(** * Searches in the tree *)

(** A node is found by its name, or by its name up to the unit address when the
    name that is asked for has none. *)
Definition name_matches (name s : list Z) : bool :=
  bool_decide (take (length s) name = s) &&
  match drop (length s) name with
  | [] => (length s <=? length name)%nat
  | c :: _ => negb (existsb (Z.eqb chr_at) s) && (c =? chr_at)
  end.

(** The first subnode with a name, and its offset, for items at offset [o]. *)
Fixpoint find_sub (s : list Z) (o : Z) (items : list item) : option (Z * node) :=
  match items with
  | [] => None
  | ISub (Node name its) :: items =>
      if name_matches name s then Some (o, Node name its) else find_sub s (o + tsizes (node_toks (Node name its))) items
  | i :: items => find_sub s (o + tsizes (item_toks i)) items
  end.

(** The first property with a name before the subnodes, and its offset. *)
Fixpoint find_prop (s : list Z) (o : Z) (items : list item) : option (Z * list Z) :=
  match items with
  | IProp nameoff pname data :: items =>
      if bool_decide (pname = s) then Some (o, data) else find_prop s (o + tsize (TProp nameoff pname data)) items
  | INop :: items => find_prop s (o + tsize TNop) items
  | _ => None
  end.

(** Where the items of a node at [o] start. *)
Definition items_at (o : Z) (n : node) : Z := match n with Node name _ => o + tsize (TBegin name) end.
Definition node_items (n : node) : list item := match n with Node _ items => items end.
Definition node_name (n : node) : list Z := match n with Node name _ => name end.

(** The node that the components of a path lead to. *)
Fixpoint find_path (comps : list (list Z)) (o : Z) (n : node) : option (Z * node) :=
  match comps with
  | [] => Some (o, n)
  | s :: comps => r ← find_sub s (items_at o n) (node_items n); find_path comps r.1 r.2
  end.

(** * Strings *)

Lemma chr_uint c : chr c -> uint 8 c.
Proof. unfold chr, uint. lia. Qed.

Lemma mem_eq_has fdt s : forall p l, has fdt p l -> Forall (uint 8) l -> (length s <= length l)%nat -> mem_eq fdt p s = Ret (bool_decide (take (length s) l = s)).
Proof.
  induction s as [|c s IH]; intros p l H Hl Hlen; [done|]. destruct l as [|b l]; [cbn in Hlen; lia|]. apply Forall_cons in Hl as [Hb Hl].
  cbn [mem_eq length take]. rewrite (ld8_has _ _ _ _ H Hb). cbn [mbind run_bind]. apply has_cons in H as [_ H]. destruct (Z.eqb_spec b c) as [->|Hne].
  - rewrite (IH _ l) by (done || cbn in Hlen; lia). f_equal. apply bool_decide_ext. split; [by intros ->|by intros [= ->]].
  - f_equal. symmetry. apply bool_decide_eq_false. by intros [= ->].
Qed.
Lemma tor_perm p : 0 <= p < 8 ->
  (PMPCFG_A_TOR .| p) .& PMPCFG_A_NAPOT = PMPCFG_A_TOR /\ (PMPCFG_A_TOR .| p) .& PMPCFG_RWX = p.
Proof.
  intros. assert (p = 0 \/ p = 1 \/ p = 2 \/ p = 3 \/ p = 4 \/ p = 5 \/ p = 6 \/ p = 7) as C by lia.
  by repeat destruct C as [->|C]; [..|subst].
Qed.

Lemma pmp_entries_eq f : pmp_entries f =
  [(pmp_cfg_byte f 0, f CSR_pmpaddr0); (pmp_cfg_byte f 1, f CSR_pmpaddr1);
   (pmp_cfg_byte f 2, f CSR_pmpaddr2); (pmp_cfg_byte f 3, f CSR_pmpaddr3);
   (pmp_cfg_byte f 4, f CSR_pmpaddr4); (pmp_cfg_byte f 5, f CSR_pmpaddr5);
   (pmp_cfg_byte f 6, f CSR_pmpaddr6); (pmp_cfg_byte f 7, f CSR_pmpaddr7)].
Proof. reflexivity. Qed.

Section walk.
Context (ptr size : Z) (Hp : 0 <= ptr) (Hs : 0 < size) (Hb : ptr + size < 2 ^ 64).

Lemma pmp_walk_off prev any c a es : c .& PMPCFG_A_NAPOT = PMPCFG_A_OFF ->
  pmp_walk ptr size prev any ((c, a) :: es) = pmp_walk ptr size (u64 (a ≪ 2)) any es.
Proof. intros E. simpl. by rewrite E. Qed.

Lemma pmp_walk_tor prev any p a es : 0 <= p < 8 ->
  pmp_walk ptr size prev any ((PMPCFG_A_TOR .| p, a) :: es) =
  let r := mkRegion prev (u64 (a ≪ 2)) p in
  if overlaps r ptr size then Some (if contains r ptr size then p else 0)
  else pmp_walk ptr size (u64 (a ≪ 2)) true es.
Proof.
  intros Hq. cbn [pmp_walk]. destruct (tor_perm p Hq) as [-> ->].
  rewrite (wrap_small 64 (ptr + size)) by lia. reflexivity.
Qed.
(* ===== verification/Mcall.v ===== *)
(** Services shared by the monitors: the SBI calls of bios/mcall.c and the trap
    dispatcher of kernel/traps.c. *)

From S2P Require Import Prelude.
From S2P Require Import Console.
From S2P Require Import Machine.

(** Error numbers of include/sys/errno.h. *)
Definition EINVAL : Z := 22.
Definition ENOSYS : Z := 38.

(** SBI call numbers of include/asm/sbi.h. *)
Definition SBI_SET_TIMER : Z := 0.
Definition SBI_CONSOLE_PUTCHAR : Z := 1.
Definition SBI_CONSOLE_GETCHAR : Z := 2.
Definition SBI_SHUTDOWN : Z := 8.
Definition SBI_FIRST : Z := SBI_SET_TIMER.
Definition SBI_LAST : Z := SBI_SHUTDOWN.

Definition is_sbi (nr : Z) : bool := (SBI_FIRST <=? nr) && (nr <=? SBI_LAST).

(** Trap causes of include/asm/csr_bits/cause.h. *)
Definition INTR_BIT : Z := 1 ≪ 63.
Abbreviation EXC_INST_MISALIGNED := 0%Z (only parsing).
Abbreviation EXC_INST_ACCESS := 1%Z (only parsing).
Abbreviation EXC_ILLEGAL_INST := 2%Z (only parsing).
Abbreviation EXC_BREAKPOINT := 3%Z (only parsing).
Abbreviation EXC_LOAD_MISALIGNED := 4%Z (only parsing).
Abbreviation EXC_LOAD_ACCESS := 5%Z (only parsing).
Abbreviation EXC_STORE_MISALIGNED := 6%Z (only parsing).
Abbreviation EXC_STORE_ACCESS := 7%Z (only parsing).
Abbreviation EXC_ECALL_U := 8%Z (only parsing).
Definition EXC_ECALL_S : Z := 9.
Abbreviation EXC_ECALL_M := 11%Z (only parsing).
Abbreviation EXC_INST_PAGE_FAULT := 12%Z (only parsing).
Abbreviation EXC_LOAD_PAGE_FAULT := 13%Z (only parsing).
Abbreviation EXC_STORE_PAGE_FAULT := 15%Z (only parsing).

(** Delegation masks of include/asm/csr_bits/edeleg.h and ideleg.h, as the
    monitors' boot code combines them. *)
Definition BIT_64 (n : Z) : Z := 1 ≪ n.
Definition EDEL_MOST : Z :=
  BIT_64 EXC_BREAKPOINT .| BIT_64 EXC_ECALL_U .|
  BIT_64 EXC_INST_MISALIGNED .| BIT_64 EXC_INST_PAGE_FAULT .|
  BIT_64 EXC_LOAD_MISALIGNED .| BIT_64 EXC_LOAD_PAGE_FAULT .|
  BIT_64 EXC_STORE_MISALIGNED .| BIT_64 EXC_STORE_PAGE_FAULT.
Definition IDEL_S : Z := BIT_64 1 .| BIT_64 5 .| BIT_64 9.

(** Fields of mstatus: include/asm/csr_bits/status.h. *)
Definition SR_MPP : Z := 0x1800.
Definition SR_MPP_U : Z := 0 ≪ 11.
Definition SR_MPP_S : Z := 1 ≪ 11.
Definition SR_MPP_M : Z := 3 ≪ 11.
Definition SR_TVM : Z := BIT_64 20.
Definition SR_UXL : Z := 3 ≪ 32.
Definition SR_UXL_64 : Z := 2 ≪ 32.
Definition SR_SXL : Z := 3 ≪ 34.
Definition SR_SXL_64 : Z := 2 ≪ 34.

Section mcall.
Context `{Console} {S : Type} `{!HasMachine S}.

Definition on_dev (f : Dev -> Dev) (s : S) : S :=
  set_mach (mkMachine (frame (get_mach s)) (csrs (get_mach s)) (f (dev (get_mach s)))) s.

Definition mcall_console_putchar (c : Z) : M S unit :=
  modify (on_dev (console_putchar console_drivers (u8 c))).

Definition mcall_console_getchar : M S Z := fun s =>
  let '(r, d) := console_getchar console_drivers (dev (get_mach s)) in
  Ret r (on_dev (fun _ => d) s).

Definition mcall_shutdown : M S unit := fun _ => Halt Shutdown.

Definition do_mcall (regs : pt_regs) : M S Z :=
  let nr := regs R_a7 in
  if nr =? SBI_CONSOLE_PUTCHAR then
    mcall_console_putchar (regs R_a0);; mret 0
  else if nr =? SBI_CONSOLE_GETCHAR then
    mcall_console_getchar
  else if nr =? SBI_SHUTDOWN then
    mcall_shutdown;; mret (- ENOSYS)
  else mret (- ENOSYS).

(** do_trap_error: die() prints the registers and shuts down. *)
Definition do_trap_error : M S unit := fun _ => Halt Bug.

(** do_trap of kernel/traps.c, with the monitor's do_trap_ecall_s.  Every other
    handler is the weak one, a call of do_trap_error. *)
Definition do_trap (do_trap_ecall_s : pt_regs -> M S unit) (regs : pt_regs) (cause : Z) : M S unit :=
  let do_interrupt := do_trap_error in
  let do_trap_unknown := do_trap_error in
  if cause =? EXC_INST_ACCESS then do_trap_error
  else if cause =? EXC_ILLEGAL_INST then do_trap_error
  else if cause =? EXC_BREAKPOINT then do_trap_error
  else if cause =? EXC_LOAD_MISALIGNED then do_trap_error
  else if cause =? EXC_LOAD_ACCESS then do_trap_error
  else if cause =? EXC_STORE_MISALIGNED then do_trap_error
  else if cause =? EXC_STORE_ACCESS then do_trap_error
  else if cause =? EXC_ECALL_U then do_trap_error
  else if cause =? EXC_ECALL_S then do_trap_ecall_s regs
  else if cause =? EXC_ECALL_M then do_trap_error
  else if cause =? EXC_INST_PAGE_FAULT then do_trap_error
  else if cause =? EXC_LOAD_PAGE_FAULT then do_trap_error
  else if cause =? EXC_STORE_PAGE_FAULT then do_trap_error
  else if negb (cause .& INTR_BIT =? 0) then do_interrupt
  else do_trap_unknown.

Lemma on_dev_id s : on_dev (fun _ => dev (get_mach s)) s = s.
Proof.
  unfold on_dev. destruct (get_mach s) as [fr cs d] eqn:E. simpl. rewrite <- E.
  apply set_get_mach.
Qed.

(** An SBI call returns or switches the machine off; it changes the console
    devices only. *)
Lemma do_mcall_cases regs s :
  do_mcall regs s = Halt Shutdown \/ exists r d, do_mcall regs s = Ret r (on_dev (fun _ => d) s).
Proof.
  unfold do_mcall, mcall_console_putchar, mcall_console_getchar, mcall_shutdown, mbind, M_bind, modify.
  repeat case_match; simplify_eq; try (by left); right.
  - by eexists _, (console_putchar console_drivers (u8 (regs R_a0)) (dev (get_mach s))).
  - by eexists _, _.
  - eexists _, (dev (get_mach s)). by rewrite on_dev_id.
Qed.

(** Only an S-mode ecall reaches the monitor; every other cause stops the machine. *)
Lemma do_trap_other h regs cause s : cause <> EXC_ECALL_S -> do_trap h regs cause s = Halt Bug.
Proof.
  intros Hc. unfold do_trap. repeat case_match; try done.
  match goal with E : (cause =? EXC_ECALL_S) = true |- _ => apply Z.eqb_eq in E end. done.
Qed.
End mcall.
========
Work required → Each line from the one containing "Lemma do_trap_other h" through the last line of the entries above is to be returned exactly, and no others.

Exercise output →
Lemma do_trap_other h regs cause s : cause <> EXC_ECALL_S -> do_trap h regs cause s = Halt Bug.
Proof.
  intros Hc. unfold do_trap. repeat case_match; try done.
  match goal with E : (cause =? EXC_ECALL_S) = true |- _ => apply Z.eqb_eq in E end. done.
Qed.
End mcall.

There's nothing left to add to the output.